Dallas police officer was promoted to senior corporal, a rank that involves training rookies.

DALLAS — The Dallas police officer who pinned Tony Timpa face-down on the ground for 14 minutes received a promotion during a Dallas Police Department ceremony Tuesday morning.

Dustin Dillard, an officer during the incident with Timpa in August 2016, was promoted to senior corporal, the next rank above officer which involves training rookies.

DPD’s staff page on their website states senior corporals are selected from the department when a vacancy in a squad occurs. Rule XIV under the City of Dallas’ civil service rules and regulations states officers who have served with DPD for three years, including two years as a police officer, are eligible to take the exam for the rank of senior corporal.
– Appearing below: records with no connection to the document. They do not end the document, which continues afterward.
Lemma move_down_spec n p dst src :
  0 <= dst <= src -> src + Z.of_nat n <= zlen p -> bytes p ->
  exists p', move_down n p dst src = Ok p' /\ zlen p' = zlen p /\
    forall j, 0 <= j < dst + Z.of_nat n ->
      rd p' j = if j <? dst then rd p j else rd p (j - dst + src).
Proof.
  revert p dst src; induction n as [|n IH]; intros p dst src Hd Hs Hb; cbn [move_down].
  - exists p. split; [reflexivity|]. split; [reflexivity|]. intros j Hj.
    replace (j <? dst) with true by lia. reflexivity.
  - rewrite byte_ok by lia. cbn [bind]. rewrite set8_ok by lia. cbn [bind].
    rewrite u8_id by now apply bytes_rd.
    destruct (IH (wr p dst (rd p src)) (dst + 1) (src + 1)) as (p' & E & Hz & Hr);
      [lia|rewrite zlen_wr; lia|apply Forall_wr; [now apply bytes_rd|assumption]|].
    exists p'. split; [exact E|]. rewrite zlen_wr in Hz. split; [exact Hz|].
    intros j Hj. rewrite Hr by lia.
    destruct (Z.ltb_spec j dst) as [Hlt|Hge].
    + replace (j <? dst + 1) with true by lia. rewrite rd_wr_ne by lia. reflexivity.
    + destruct (Z.eq_dec j dst) as [->|Hne].
      * replace (dst <? dst + 1) with true by lia. rewrite rd_wr_eq by lia. f_equal. lia.
      * replace (j <? dst + 1) with false by lia. rewrite rd_wr_ne by lia. f_equal. lia.
Qed.

(** Where the first NACK block is. *)
Lemma find_split {A} (c : A -> bool) l :
  match find c l with
  | None => existsb c l = false /\ remove_first c l = l
  | Some x => exists l1 l2, l = l1 ++ x :: l2 /\ existsb c l1 = false /\ c x = true /\
                remove_first c l = l1 ++ l2
  end.
Proof.
  induction l as [|y l IH]; cbn; [auto|]. destruct (c y) eqn:E.
  - exists [], l. auto.
  - destruct (find c l) as [x|].
    + destruct IH as (l1 & l2 & -> & H1 & H2 & ->). exists (y :: l1), l2.
      cbn. rewrite E. auto.
    + destruct IH as [H1 ->]. auto.
Qed.

Lemma first_some_at_none {B} (f : Z -> list Z -> option B) (c : list Z -> bool) o l1 :
  (forall o x, c x = false -> f o x = None) -> existsb c l1 = false ->
  first_some_at f o l1 = None.
Proof.
  intros Hf. revert o; induction l1 as [|x l IH]; intros o H; cbn; [reflexivity|].
  cbn in H. apply orb_false_iff in H as [H1 H2]. rewrite Hf by assumption. now apply IH.
Qed.

Lemma first_some_at_app {B} (f : Z -> list Z -> option B) (c : list Z -> bool) o l1 x l2 :
  (forall o x, c x = false -> f o x = None) -> existsb c l1 = false ->
  first_some_at f o (l1 ++ x :: l2) =
    match f (o + zlen (concat l1)) x with
    | Some y => Some y
    | None => first_some_at f (o + zlen (concat l1) + zlen x) l2
    end.
Proof.
  intros Hf. revert o; induction l1 as [|y l IH]; intros o H; cbn [concat app first_some_at].
  - change (zlen []) with 0. now rewrite Z.add_0_r.
  - cbn in H. apply orb_false_iff in H as [H1 H2]. rewrite Hf by assumption.
    rewrite IH by assumption. rewrite zlen_app. now rewrite !Z.add_assoc.
Qed.

(** The NACK the walk of [janus_rtcp_remove_nacks] stops at. *)
Definition nack_at (o : Z) (b : list Z) : option (Z * Z) := when (is_nack b) (o, zlen b).

Lemma remove_nacks_walk bs : compound bs ->
  janus_rtcp_remove_nacks (Some (concat bs)) (zlen (concat bs)) =
  match first_some_at nack_at 0 bs with
  | None => Ok (zlen (concat bs), Some (concat bs))
  | Some (nacks, nacks_len) =>
      let total := zlen (concat bs) - (nacks + nacks_len) in
      if total <? 0 then Ok (zlen (concat bs), Some (concat bs))
      else if total =? 0 then Ok (zlen (concat bs) - nacks_len, Some (concat bs))
      else
        let! p := move_down (Z.to_nat total) (concat bs) nacks (nacks + nacks_len) in
        Ok (zlen (concat bs) - nacks_len, Some p)
  end.
Proof.
  intros Hc. unfold janus_rtcp_remove_nacks. rewrite compound_version by exact Hc.
  pose proof (compound_len _ Hc) as Hl. replace (zlen (concat bs) =? 0) with false by lia.
  cbn [bind]. change (2 =? 2) with true. cbn [negb].
  rewrite (walk_search _ nack_at); [|..|exact Hc].
  - reflexivity.
  - intros pre b post H. rewrite type_mid by exact H. cbn [bind]. unfold nack_at, is_nack, when.
    destruct (Z.eqb_spec (b_type b) RTCP_RTPFB) as [E|]; [|reflexivity]. cbn [andb].
    rewrite rc_mid by exact H. cbn [bind]. destruct (b_rc b =? 1); [|reflexivity].
    rewrite length_mid by exact H. cbn [bind]. pose proof (nack_min b H E).
    replace (b_length b =? 0) with false by lia. rewrite (wfb_size b H). do 4 f_equal. lia.
Qed.

Lemma slice_app_l {A} (a b : list A) : slice (a ++ b) 0 (zlen a) = a.
Proof.
  unfold slice, zlen. rewrite Nat2Z.id. cbn [Z.to_nat skipn].
  rewrite firstn_app, Nat.sub_diag, firstn_all. apply app_nil_r.
Qed.

(** C28. On a well-formed compound packet [janus_rtcp_remove_nacks] cuts out the
    first NACK block: the returned length is what remains, and that much of
    the buffer is the other blocks in their order. *)
Theorem remove_nacks_compound bs :
  compound bs ->
  exists p' n,
    janus_rtcp_remove_nacks (Some (concat bs)) (zlen (concat bs)) = Ok (n, Some p') /\
    zlen p' = zlen (concat bs) /\ n = zlen (concat (remove_first is_nack bs)) /\
    slice p' 0 n = concat (remove_first is_nack bs).
Proof.
  intros Hc. assert (HF : Forall wf_block bs) by apply Hc.
  assert (Hp : bytes (concat bs)).
  { clear Hc. induction HF as [|b bs Hb _ IH]; [constructor|]. cbn. apply Forall_app. split; [apply Hb|exact IH]. }
  rewrite remove_nacks_walk by exact Hc. pose proof (find_split is_nack bs) as Hs.
  assert (Hno : forall o x, is_nack x = false -> nack_at o x = None)
    by (intros o x E; unfold nack_at, when; now rewrite E).
  destruct (find is_nack bs) as [x|].
  - destruct Hs as (l1 & l2 & -> & H1 & Hx & ->).
    rewrite (first_some_at_app nack_at is_nack) by assumption.
    unfold nack_at at 1, when at 1. rewrite Hx, Z.add_0_l.
    rewrite !concat_app in *. cbn [concat] in *. rewrite !zlen_app in *.
    set (A := concat l1) in *. set (B := concat l2) in *.
    pose proof (zlen_nonneg A). pose proof (zlen_nonneg B). pose proof (zlen_nonneg x).
    replace (zlen A + (zlen x + zlen B) - (zlen A + zlen x)) with (zlen B) by lia.
    replace (zlen A + (zlen x + zlen B) - zlen x) with (zlen A + zlen B) by lia.
    cbv zeta. replace (zlen B <? 0) with false by lia.
    destruct (zlen B =? 0) eqn:EB.
    + assert (B = []) as -> by (destruct B; [reflexivity|unfold zlen in EB; cbn in EB; lia]).
      eexists _, _. split; [reflexivity|]. rewrite !app_nil_r, !zlen_app.
      change (zlen []) with 0. rewrite !Z.add_0_r.
      split; [reflexivity|]. split; [lia|]. apply slice_app_l.
    + destruct (move_down_spec (Z.to_nat (zlen B)) (A ++ x ++ B) (zlen A) (zlen A + zlen x))
        as (p' & E & Hz & Hr); [lia|rewrite !zlen_app; lia|exact Hp|].
      rewrite E. cbn [bind]. eexists _, _. split; [reflexivity|]. rewrite !zlen_app in Hz.
      split; [exact Hz|]. split; [reflexivity|].
      apply rd_ext; [rewrite zlen_slice, zlen_app by lia; lia|]. intros j Hj.
      rewrite zlen_slice in Hj by lia. rewrite rd_slice, Z.add_0_l, Hr by lia.
      destruct (Z.ltb_spec j (zlen A)).
      * now rewrite !rd_app_l by lia.
      * rewrite !rd_app_r by lia. f_equal. lia.
  - destruct Hs as [H1 ->]. rewrite (first_some_at_none nack_at is_nack) by assumption.
    eexists _, _. split; [reflexivity|]. split; [reflexivity|]. split; [reflexivity|]. apply slice_all.
Qed.

(** ** The functions on the sample *)

Lemma compound_readers_witness :
  let p := concat sample in let len := zlen p in
  janus_rtcp_has_fir p len = Ok (existsb is_fir sample) /\
  janus_rtcp_has_pli p len = Ok (existsb is_pli sample) /\
  janus_rtcp_get_fbnack_media_ssrc (Some p) len =
    Ok (match find is_nack sample with Some b => b32 b 8 | None => 0 end) /\
  janus_rtcp_get_remb (Some p) len =
    Ok (match find is_remb_block sample with Some b => b_rate b | None => 0 end) /\
  janus_rtcp_get_nacks (Some p) len = Ok (flat_map b_nacks sample).
Proof. exact (compound_readers sample sample_compound). Defined.

(** What the readers find there. *)
Example sample_contents :
  existsb is_fir sample = true /\ existsb is_pli sample = true /\
  match find is_remb_block sample with Some b => b_rate b | None => 0 end = 1000000 /\
  flat_map b_nacks sample = [5; 6; 8].
Proof. repeat split; reflexivity. Qed.

Lemma remove_nacks_compound_witness :
  exists p' n,
    janus_rtcp_remove_nacks (Some (concat sample)) (zlen (concat sample)) = Ok (n, Some p') /\
    zlen p' = zlen (concat sample) /\ n = zlen (concat (remove_first is_nack sample)) /\
    slice p' 0 n = concat (remove_first is_nack sample).
Proof. exact (remove_nacks_compound sample sample_compound). Defined.
End JanusCompound.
Dallas Police Chief Eddie Garcia said during the ceremony that each officer being promoted is there because of their hard work and dedication to the department and the people they serve, and that with these promotions comes new challenges and greater responsibilities.
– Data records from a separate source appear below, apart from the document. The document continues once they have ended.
Lemma pack_spec l : forall pid blp,
  Sorted.StronglySorted Z.le (pid :: l) ->
  StronglySorted Z.lt (unpack (pack pid blp l)) /\
  (forall s, In s (unpack (pack pid blp l)) <-> In s (nack_seqs pid blp) \/ In s l) /\
  (forall s, In s (unpack (pack pid blp l)) -> pid <= s).
Proof.
  induction l as [|d l IH]; intros pid blp Hs; cbn [pack].
  - unfold unpack. cbn [flat_map]. rewrite app_nil_r. split; [apply nack_seqs_sorted|].
    split; [cbn [In]; tauto|]. intros s H. apply in_nack_seqs in H. lia.
  - inversion Hs as [|? ? Hs' HF]; subst. inversion HF as [|? ? Hd HF']; subst.
    assert (Hpl : StronglySorted Z.le (pid :: l)).
    { inversion Hs'; subst. constructor; assumption. }
    destruct (Z.ltb_spec (d - pid) 1).
    + assert (d = pid) by lia. subst d. destruct (IH pid blp Hpl) as (H1 & H2 & H3).
      split; [exact H1|]. split; [|exact H3]. intros s. rewrite H2. cbn [In].
      split; [tauto|]. intros [|[->|]]; auto. left. apply in_nack_seqs. now left.
    + destruct (Z.ltb_spec 16 (d - pid)).
      * destruct (IH d 0 Hs') as (H1 & H2 & H3). unfold unpack in *. cbn [flat_map].
        split; [|split].
        -- apply StronglySorted_app; [apply nack_seqs_sorted|exact H1|].
           intros a b Ha Hb. apply in_nack_seqs in Ha. specialize (H3 b Hb). lia.
        -- intros s. rewrite in_app_iff, H2. cbn [In]. rewrite (in_nack_seqs d 0), Z.bits_0.
           split; [intros [|[[->|[_ ?]]|]]; auto; discriminate|].
           intros [|[->|]]; auto.
        -- intros s Hin. apply in_app_iff in Hin as [Hin|Hin].
           ++ apply in_nack_seqs in Hin. lia.
           ++ specialize (H3 s Hin). lia.
      * destruct (IH pid (Z.lor blp (Z.shiftl 1 (d - pid - 1))) Hpl) as (H1 & H2 & H3).
        split; [exact H1|]. split; [|exact H3]. intros s. rewrite H2. cbn [In].
        rewrite !in_nack_seqs. split.
        -- intros [[->|[Hr Ht]]|]; auto. rewrite testbit_lor_bit in Ht by lia.
           apply orb_true_iff in Ht as [Ht|Ht]; [auto|]. right. left. lia.
        -- intros [[->|[Hr Ht]]|[<-|]]; auto.
           ++ left. right. split; [exact Hr|]. rewrite testbit_lor_bit, Ht by lia. reflexivity.
           ++ left. right. split; [lia|]. rewrite testbit_lor_bit, Z.eqb_refl by lia. apply orb_true_r.
Qed.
“Seeing your work, knowing the dedication, the cases you solve, the people of Dallas are in good hands,” Garcia said.

DPD Deputy Chief William Griffith said the promotion ceremony is an indication of what hard work and commitment has led to.

“This is not a small achievement,” Griffith said. “It is a profound achievement and the various divisions and units will be better and stronger for the experience and leadership you will be providing.”

Dillard can be seen in livestream footage of the ceremony shaking hands with Garcia and posing for pictures, with Garcia patting his arm.

Bodycam from Dillard in 2016 shows him holding down Timpa, along with three other officers—Raymond Dominguez, Kevin Mansell and Danny Vasquez—moments before he died in custody. Officers can be heard laughing in the background as Timpa’s face is buried into the ground and he is screaming and crying for help before falling unconscious.

Within minutes, body camera footage shows officers performing CPR on Timpa until he's declared dead by a paramedic.

An autopsy eventually found that Timpa had a cardiac death due to the toxic effects of cocaine and stress associated with physical restraint. Timpa also had an enlarged heart, medical reports show.

Three officers were indicted on misdemeanor deadly conduct charges, but those charges were dismissed in 2019 by Dallas County District Attorney John Creuzot.

Most recently, a federal appeals court ruled the four officers could be sued over the case by the family, who claim there was excessive force used as well as bystander liability.

The U.S. Court of Appeals for the Fifth Circuit ruled the officers violated his Constitutional rights, which means they can be sued for his death.